» DATA FOR THIS EXERCISE
_ _ _
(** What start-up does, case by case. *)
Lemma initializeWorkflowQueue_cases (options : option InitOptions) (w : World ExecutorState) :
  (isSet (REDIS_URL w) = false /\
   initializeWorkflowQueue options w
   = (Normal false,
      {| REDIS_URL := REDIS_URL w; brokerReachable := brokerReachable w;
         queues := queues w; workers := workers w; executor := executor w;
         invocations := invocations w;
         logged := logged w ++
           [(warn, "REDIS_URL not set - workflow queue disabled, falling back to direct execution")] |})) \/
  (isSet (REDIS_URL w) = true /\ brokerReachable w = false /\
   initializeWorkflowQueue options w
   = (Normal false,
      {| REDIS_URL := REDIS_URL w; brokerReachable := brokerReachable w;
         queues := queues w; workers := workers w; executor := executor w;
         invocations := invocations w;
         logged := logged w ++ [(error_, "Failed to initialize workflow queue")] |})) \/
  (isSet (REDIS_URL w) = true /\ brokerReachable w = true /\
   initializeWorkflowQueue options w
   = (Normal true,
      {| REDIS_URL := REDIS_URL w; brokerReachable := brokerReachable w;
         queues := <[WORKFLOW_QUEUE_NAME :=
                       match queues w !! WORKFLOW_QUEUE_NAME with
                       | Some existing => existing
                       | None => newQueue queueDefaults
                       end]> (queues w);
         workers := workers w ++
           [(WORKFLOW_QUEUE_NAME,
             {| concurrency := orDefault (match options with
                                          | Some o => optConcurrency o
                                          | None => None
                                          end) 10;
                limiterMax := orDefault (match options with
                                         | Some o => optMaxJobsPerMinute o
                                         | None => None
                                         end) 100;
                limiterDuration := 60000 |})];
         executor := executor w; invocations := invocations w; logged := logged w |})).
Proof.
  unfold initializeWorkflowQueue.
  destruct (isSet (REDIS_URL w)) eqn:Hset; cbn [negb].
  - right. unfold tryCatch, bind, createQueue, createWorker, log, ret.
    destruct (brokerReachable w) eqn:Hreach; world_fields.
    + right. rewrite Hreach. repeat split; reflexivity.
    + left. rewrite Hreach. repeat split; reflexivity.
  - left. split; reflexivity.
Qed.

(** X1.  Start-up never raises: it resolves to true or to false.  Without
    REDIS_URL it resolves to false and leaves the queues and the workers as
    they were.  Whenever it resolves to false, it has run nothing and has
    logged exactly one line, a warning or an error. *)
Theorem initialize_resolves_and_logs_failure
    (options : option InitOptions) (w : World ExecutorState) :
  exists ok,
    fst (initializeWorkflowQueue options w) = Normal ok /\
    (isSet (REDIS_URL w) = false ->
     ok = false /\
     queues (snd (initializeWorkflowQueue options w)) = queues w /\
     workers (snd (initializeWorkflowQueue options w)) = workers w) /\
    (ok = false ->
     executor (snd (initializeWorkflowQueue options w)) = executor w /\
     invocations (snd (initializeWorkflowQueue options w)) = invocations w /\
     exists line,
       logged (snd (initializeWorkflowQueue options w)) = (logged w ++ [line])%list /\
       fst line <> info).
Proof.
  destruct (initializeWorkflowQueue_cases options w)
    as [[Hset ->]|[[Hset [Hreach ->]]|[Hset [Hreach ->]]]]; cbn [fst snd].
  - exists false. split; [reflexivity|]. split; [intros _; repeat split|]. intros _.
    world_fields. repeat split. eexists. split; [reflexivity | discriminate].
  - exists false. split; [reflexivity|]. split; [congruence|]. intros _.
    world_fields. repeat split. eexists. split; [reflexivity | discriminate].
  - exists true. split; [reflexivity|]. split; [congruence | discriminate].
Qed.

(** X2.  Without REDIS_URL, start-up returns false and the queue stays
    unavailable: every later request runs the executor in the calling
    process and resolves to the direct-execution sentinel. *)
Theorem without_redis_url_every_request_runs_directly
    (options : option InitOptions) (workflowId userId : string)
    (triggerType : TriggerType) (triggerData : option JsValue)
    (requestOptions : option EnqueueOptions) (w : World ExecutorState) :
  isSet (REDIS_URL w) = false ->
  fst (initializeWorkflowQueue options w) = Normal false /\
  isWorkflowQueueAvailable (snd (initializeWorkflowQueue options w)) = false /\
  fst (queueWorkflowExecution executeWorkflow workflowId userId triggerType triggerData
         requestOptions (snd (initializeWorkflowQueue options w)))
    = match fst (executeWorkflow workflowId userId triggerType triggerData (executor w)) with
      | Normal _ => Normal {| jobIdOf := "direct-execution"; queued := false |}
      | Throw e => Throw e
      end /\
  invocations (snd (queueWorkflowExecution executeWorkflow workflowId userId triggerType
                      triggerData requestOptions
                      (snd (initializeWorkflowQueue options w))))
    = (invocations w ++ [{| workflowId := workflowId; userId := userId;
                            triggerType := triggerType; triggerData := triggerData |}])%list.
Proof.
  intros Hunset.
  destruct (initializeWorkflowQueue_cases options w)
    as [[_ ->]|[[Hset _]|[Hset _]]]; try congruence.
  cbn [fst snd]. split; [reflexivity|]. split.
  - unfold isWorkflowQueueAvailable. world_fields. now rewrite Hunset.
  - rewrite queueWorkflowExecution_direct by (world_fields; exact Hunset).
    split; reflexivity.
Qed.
_ _ _
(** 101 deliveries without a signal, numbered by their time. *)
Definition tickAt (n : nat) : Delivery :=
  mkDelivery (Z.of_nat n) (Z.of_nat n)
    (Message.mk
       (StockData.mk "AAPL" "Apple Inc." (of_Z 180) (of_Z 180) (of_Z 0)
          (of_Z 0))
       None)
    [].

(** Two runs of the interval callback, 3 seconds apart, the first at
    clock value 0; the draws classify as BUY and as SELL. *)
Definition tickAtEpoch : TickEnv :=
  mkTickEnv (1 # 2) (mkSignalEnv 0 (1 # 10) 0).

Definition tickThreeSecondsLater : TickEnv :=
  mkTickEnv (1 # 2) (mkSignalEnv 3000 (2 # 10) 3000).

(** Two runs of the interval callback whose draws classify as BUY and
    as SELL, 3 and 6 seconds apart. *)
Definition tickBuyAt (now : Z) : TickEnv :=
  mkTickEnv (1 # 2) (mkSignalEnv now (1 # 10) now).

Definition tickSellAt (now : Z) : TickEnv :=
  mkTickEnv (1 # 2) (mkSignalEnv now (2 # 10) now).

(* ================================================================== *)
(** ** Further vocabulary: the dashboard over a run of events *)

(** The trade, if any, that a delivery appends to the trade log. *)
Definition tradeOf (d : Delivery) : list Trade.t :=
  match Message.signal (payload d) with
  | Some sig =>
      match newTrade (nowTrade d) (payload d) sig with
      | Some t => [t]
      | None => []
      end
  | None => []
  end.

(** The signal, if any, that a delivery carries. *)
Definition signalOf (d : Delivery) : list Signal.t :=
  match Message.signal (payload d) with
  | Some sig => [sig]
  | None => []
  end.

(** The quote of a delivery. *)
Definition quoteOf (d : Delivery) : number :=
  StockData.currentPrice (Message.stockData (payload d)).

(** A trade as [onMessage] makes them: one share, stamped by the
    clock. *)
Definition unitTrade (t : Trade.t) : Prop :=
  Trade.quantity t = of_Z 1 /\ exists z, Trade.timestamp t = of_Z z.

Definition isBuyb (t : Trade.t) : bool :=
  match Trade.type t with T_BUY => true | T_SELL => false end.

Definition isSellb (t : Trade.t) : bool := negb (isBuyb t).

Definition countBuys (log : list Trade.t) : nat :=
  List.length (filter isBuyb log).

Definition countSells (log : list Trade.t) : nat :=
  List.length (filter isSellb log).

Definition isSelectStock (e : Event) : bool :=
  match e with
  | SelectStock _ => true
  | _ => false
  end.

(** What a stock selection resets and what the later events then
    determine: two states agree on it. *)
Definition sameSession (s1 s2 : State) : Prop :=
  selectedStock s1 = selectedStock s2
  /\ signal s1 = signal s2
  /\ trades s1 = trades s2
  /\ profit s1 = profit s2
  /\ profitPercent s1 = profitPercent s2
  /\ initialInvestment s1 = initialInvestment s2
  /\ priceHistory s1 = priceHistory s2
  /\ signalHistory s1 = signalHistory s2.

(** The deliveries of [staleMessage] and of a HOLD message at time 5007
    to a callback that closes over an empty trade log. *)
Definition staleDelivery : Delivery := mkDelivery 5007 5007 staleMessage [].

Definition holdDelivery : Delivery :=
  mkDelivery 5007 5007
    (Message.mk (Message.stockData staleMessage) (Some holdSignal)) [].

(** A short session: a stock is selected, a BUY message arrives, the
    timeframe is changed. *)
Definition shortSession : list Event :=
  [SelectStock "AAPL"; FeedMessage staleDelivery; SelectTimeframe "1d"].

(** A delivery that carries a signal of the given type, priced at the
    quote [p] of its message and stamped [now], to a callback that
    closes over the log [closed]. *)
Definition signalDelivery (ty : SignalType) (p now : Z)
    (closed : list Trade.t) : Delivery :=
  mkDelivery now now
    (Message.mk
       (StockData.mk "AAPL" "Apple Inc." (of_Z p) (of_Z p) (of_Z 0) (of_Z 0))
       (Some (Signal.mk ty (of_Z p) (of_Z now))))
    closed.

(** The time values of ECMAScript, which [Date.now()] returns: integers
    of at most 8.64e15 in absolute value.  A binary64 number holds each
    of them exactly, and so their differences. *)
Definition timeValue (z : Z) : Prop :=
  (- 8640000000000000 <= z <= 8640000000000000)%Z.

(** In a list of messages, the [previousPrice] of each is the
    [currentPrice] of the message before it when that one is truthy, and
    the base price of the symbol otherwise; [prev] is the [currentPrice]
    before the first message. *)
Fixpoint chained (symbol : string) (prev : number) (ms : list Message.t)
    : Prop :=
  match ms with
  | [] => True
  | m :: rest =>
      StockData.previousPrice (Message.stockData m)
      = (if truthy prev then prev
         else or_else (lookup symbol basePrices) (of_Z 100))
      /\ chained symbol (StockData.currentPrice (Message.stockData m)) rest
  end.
_ _ _
» TO DO
Scan the entries above for the line containing "Definition unitTrade (t", and copy it and all lines after it exactly, down to and including the line containing "match Trade.type t".

» ANSWER SPACE
Definition unitTrade (t : Trade.t) : Prop :=
  Trade.quantity t = of_Z 1 /\ exists z, Trade.timestamp t = of_Z z.

Definition isBuyb (t : Trade.t) : bool :=
  match Trade.type t with T_BUY => true | T_SELL => false end.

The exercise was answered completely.